== Input data ==

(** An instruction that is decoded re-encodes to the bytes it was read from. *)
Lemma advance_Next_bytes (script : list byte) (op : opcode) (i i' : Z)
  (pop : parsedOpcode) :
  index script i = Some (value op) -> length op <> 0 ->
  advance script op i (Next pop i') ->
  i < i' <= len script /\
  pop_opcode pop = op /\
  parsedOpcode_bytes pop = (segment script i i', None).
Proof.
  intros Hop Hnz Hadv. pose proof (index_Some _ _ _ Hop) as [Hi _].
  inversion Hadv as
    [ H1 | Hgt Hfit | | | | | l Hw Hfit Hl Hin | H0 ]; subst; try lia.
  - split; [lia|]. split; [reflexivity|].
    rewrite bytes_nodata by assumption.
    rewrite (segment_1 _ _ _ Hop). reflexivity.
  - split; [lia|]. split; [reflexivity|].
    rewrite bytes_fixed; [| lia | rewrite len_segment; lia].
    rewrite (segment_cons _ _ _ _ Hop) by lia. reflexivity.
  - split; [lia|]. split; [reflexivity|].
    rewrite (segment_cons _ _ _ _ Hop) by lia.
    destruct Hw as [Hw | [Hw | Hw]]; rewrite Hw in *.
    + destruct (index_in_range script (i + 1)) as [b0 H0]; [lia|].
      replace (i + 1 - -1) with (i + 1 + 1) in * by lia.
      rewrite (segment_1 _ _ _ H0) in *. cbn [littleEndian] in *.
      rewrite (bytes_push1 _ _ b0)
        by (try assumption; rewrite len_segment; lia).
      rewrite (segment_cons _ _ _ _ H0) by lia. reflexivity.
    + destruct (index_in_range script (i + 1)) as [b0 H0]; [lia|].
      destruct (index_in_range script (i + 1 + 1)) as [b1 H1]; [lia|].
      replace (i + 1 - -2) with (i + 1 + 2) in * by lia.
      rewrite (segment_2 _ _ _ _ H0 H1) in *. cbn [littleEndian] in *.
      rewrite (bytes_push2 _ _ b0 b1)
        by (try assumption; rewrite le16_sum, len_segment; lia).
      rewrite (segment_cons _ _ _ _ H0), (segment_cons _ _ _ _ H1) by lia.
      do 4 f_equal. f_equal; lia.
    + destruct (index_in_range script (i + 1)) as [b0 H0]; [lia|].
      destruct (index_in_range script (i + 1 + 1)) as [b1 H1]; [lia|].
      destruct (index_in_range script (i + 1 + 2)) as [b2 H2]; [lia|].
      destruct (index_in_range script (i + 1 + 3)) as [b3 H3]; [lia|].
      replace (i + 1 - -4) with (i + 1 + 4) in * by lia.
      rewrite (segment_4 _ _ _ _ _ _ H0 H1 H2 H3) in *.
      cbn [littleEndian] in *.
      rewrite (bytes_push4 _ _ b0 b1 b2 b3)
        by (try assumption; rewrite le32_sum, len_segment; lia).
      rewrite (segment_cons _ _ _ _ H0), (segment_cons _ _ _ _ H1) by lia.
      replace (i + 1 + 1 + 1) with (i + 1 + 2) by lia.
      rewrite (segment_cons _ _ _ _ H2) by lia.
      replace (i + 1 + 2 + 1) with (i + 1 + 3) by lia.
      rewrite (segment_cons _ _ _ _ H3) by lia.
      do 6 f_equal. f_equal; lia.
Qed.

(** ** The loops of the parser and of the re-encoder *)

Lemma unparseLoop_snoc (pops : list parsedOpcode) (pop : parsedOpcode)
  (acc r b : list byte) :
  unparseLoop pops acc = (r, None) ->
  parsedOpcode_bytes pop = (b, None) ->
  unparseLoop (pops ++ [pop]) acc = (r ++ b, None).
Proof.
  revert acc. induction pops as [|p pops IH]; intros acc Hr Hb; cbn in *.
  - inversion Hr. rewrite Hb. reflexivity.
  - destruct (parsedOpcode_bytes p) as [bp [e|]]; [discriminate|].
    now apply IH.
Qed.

===
== Input data ==

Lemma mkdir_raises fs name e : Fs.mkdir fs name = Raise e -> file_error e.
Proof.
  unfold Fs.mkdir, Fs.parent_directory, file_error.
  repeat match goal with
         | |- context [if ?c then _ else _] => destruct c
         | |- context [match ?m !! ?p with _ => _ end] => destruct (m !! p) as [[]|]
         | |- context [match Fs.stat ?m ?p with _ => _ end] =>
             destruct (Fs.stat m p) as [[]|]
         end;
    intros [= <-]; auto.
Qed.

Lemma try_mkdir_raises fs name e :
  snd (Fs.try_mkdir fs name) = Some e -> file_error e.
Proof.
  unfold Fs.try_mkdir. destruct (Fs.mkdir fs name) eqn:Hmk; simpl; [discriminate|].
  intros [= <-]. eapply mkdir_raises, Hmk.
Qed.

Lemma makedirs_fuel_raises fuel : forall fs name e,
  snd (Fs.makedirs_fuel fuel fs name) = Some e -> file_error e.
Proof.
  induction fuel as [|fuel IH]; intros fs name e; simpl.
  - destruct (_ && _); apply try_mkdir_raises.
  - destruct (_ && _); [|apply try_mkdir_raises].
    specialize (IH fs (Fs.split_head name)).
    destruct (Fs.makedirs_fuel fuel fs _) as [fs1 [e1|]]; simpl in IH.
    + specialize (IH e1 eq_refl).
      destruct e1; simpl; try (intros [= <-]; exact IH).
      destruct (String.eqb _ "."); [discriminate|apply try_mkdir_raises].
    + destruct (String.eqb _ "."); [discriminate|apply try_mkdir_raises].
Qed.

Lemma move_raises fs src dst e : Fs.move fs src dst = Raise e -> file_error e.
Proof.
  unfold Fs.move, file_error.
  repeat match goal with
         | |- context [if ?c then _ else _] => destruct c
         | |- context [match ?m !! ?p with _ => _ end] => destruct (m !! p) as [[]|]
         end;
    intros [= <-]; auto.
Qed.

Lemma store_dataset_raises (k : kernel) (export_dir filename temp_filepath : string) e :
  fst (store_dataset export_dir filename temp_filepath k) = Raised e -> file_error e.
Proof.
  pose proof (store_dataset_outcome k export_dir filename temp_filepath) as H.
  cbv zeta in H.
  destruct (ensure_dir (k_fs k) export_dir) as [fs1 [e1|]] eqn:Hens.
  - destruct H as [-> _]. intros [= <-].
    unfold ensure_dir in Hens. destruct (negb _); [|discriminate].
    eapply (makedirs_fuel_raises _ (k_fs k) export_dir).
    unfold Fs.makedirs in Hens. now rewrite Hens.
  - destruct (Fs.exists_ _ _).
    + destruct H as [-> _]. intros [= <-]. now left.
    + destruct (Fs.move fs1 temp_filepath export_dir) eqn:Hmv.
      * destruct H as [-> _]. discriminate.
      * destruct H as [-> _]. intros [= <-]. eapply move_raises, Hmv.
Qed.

===

#### Task item:
From the records above, copy only the lines starting with the line that holds "(** An instruction" and going on through the line that holds "intros Hop Hnz", exactly as written.

#### Answer box:
(** An instruction that is decoded re-encodes to the bytes it was read from. *)
Lemma advance_Next_bytes (script : list byte) (op : opcode) (i i' : Z)
  (pop : parsedOpcode) :
  index script i = Some (value op) -> length op <> 0 ->
  advance script op i (Next pop i') ->
  i < i' <= len script /\
  pop_opcode pop = op /\
  parsedOpcode_bytes pop = (segment script i i', None).
Proof.
  intros Hop Hnz Hadv. pose proof (index_Some _ _ _ Hop) as [Hi _].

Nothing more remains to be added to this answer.